ARTE / Claroscuro
Por Susana Calvo Capilla
Dieric Bouts, pintor muerto en Lovaina en 1475, realizó este retablo en su juventud, entre 1445 y 1450. El artista formaba parte de los llamados «primitivos flamencos», un grupo de pintores nacidos en la antigua Flandes (hoy Bélgica y Holanda) que desarrollaron una nueva corriente pictórica a lo largo del siglo xv. Isabel la Católica es considerada como la primera gran coleccionista y admiradora de esta pintura nórdica en España, a la que siguieron después Carlos V y Felipe II. A la colección particular de la Reina, donada antes de su muerte a la Capilla Real de Granada, pertenecieron numerosas tablas de Dieric Bouts, de Hans Memling, de Roger van der Weyden o de su pintor preferido, Juan de Flandes, instalado éste en España.
Muchas de ellas permanecen aún en aquella capilla, junto al sepulcro de Isabel y de su esposo el rey Fernando el Católico; otros se conservan hoy en el Museo del Prado y en el Palacio Real de Madrid. Pero no sólo cuadros llegaron entonces de Flandes. Sus espléndidos talleres de tapices y de iluminación de libros tenían una gran demanda por toda Europa, incluida España.
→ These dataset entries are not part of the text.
(** * Trinity demo: the mock data interceptor ([mock-data.js])

    A shallow embedding of the route-matching and mock-response engine of
    [mock-data.js] and of the generators behind it, followed by the
    properties of the specification that were settled against it (Part
    II) and by further properties of the code (Part III).

    Conventions of the embedding.
    - JavaScript numbers are kept behind the interface [Number], with two
      instances: [Exact] (rationals, the arithmetic of the real numbers
      the code is written for) and [Float64] (IEEE-754 binary64 with
      round-to-nearest-even, the arithmetic the engine runs).  The program
      is translated once, over the interface.  Universally quantified
      numeric statements are proved over [Exact]; concrete runs are
      replayed over both.  Where binary64 departs from the exact result
      by more than rounding noise (the largest draw in [randInt], a
      liquidation price at the edge of a unit of the fourth decimal), the
      statement is the one that holds in both and the departure is
      replayed beside it.
    - [Math.random()] is the host's: its n-th result is taken from
      [random_bits] of the [Host], as a 53-bit integer over 2^53, so that a
      draw is in [0,1) by construction and is the same number in both
      instances.  Code that draws runs in the state monad [Rand] over the
      position in that stream.
    - An ISO-8601 time stamp ([toISOString]) is kept as the instant it
      renders, in milliseconds since the epoch; [new Date(s)] of such a
      string gives the instant back.
    - Objects used as maps ([_candleCache], the result of
      [generateEquitySymbols]) are [gmap]s keyed by strings. *)

From Stdlib Require Import ZArith QArith Qround Qabs Lia Lqa List String Ascii.
From Stdlib Require Import Floats Uint63 Permutation Sorted DecimalString DecimalNat.
From stdpp Require Import gmap strings.
Import ListNotations.

Open Scope string_scope.
Open Scope Z_scope.

(* ===================================================================== *)
(** * Part I. The model                                                   *)
(* ===================================================================== *)

(** ** JavaScript numbers *)

(** What the program asks of a number.  [to_int x] is [Some z] when [x] is
    the integer [z] (the array index or loop bound [x] stands for), and
    [nan] is the value of arithmetic on [undefined]. *)
Class Number (num : Type) : Type := {
  of_Z : Z -> num;
  nan : num;
  add : num -> num -> num;
  sub : num -> num -> num;
  mul : num -> num -> num;
  div : num -> num -> num;
  Math_floor : num -> num;
  Math_round : num -> num;
  Math_abs : num -> num;
  Math_max : num -> num -> num;
  Math_min : num -> num -> num;
  ltb : num -> num -> bool;
  leb : num -> num -> bool;
  eqb : num -> num -> bool;
  to_int : num -> option Z
}.

Declare Scope js_scope.
Delimit Scope js_scope with js.
Infix "+" := add : js_scope.
Infix "-" := sub : js_scope.
Infix "*" := mul : js_scope.
Infix "/" := div : js_scope.
Infix "<?" := ltb : js_scope.
Infix "<=?" := leb : js_scope.
Infix "=?" := eqb : js_scope.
Muchos de estos pintores «primitivos» se dedicaron también a decorar con miniaturas los Libros de Horas que tanto gustaban a la reina Isabel.
El éxito de esta pintura nórdica, tanto en los ambientes burgueses como entre la aristocracia y la iglesia europeas, se basaba en dos de sus rasgos más llamativos. Por un lado, solían recoger escenas intimistas con multitud de detalles de la vida cotidiana, mostrando a los personajes sagrados de una manera mucho más emocional y afectiva. Con ello se hacían eco de un cierto cambio en la religiosidad europea, ahora se prefería una devoción menos abstracta y conceptual, más humana y sencilla. No obstante, se introducen a veces en los cuadros objetos o colores dotados de un valor alegórico, lo que permite hacer una lectura simbólica de las escenas. Por otro lado, los pintores flamencos empleaban el óleo, una nueva técnica que les permitía un mayor lujo de detalles y unos coloridos más brillantes y matizados, con un resultado, por tanto, más atrayente para el comprador.
En este bello Políptico del Museo del Prado se representan cuatro escenas de la infancia de Cristo, todas ellas inscritas en arcos decorados con esculturas fingidas. La Anunciación es la única que transcurre en un interior: la Virgen recibe al arcángel en un ambiente doméstico, cálido y cercano al espectador de la época. Algunos de los pequeños objetos que les rodean son alusiones simbólicas a la pureza y la virginidad de María. Las otras tres escenas, Visitación, Adoración de los ángeles y Epifanía se desarrollan en el exterior, con un fondo de minuciosos y luminosos paisajes. Los personajes, que van vestidos a la moda del siglo xv, tienen unos rostros tan reales, tan singulares, que hacen pensar en verdaderos retratos.